***** Provided information *****

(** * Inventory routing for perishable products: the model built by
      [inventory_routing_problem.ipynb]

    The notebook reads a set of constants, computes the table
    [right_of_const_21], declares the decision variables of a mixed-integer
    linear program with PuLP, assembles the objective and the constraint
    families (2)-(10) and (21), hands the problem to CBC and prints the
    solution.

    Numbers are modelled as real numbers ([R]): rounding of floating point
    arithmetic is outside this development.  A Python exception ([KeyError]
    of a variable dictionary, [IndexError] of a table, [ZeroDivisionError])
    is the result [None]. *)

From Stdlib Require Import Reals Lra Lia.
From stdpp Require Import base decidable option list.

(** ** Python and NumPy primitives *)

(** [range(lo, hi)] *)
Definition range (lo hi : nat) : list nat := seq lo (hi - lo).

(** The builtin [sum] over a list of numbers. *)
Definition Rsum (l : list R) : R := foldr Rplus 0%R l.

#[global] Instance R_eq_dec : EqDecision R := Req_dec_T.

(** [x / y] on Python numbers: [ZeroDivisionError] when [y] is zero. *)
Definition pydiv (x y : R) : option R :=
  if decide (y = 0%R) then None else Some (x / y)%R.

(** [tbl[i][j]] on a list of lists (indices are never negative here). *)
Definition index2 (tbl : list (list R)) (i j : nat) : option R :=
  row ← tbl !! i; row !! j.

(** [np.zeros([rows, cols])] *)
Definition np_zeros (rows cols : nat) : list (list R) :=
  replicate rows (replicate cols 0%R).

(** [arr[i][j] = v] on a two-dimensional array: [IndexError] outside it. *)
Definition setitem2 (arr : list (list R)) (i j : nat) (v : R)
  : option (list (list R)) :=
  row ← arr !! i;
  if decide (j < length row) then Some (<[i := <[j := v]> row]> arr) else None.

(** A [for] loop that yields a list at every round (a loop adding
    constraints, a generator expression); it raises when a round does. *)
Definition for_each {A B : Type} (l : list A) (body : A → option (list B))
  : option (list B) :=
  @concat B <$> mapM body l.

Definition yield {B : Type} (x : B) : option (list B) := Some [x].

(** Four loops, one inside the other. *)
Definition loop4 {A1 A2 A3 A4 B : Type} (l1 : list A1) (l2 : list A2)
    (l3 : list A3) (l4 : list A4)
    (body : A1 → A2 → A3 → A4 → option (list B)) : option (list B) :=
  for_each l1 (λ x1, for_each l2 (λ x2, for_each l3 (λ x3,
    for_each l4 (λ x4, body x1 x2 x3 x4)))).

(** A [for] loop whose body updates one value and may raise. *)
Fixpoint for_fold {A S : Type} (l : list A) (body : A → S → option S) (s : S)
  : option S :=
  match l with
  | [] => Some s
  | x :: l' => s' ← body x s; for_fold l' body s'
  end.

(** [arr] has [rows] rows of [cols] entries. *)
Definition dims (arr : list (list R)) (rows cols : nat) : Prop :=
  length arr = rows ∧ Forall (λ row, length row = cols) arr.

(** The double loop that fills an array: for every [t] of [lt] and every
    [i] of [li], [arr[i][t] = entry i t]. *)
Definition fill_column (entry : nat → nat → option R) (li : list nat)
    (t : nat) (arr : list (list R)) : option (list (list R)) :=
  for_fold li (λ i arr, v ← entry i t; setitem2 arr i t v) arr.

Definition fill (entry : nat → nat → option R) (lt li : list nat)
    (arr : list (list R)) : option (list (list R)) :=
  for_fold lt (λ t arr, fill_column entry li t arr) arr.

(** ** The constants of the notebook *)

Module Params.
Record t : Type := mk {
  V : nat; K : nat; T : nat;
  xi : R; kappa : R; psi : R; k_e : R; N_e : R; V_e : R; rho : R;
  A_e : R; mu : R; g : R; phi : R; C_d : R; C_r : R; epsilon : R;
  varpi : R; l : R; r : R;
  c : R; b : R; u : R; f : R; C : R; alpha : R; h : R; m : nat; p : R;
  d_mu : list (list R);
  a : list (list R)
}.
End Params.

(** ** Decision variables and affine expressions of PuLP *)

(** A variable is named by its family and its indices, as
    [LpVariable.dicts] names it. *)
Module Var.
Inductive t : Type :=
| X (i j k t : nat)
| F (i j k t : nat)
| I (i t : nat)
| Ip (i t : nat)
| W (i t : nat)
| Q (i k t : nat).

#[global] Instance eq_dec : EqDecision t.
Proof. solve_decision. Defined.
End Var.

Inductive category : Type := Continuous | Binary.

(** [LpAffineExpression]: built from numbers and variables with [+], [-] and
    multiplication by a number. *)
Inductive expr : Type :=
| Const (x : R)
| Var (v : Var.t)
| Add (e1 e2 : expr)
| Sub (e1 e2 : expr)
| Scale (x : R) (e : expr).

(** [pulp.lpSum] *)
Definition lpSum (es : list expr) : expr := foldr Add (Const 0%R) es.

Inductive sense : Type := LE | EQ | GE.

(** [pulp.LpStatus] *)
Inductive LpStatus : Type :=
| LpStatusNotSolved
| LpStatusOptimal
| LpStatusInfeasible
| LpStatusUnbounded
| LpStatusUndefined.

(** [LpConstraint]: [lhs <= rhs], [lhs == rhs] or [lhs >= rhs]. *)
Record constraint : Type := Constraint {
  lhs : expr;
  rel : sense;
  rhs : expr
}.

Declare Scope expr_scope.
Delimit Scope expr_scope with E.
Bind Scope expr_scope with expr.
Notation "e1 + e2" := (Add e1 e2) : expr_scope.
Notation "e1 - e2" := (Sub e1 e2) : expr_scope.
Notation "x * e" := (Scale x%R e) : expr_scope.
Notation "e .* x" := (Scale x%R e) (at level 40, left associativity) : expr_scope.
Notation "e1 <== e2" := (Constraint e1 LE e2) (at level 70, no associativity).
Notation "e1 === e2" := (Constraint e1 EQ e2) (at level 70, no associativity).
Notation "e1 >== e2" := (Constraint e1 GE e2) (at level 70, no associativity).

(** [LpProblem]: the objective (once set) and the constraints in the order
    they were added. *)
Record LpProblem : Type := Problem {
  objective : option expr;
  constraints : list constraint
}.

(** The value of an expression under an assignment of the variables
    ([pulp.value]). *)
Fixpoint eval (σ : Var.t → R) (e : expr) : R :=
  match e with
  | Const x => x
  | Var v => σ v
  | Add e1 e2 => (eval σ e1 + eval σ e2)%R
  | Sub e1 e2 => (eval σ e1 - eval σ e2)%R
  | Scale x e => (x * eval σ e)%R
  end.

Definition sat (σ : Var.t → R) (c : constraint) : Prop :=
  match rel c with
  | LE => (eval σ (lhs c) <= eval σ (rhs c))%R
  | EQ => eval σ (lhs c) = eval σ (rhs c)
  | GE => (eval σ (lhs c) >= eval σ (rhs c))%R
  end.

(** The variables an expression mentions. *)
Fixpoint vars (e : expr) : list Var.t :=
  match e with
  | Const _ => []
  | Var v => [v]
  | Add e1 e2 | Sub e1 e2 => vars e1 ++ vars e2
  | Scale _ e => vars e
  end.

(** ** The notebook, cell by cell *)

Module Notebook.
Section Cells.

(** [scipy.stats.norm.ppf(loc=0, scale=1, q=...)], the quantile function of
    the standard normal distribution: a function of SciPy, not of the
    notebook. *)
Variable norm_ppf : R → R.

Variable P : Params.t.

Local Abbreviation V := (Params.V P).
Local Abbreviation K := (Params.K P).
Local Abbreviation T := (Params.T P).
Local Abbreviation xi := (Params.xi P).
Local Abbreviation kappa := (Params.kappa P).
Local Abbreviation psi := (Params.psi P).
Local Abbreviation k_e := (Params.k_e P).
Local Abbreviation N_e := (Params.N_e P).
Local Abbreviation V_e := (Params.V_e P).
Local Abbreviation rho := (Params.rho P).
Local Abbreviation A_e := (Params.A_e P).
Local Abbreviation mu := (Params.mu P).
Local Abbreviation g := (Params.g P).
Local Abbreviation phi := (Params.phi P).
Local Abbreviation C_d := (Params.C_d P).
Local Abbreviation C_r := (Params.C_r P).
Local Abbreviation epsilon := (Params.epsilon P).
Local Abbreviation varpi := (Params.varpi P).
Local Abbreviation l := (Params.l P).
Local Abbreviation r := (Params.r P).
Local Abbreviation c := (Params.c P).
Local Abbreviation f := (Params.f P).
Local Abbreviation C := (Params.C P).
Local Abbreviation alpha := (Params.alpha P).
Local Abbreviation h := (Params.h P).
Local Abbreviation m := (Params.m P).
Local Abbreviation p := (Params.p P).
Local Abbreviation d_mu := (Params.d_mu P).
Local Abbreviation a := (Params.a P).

*****

*Required work*. Scan the material above for the string "sense", returning each line that contains it.

*Result*.
Inductive sense : Type := LE | EQ | GE.
  rel : sense;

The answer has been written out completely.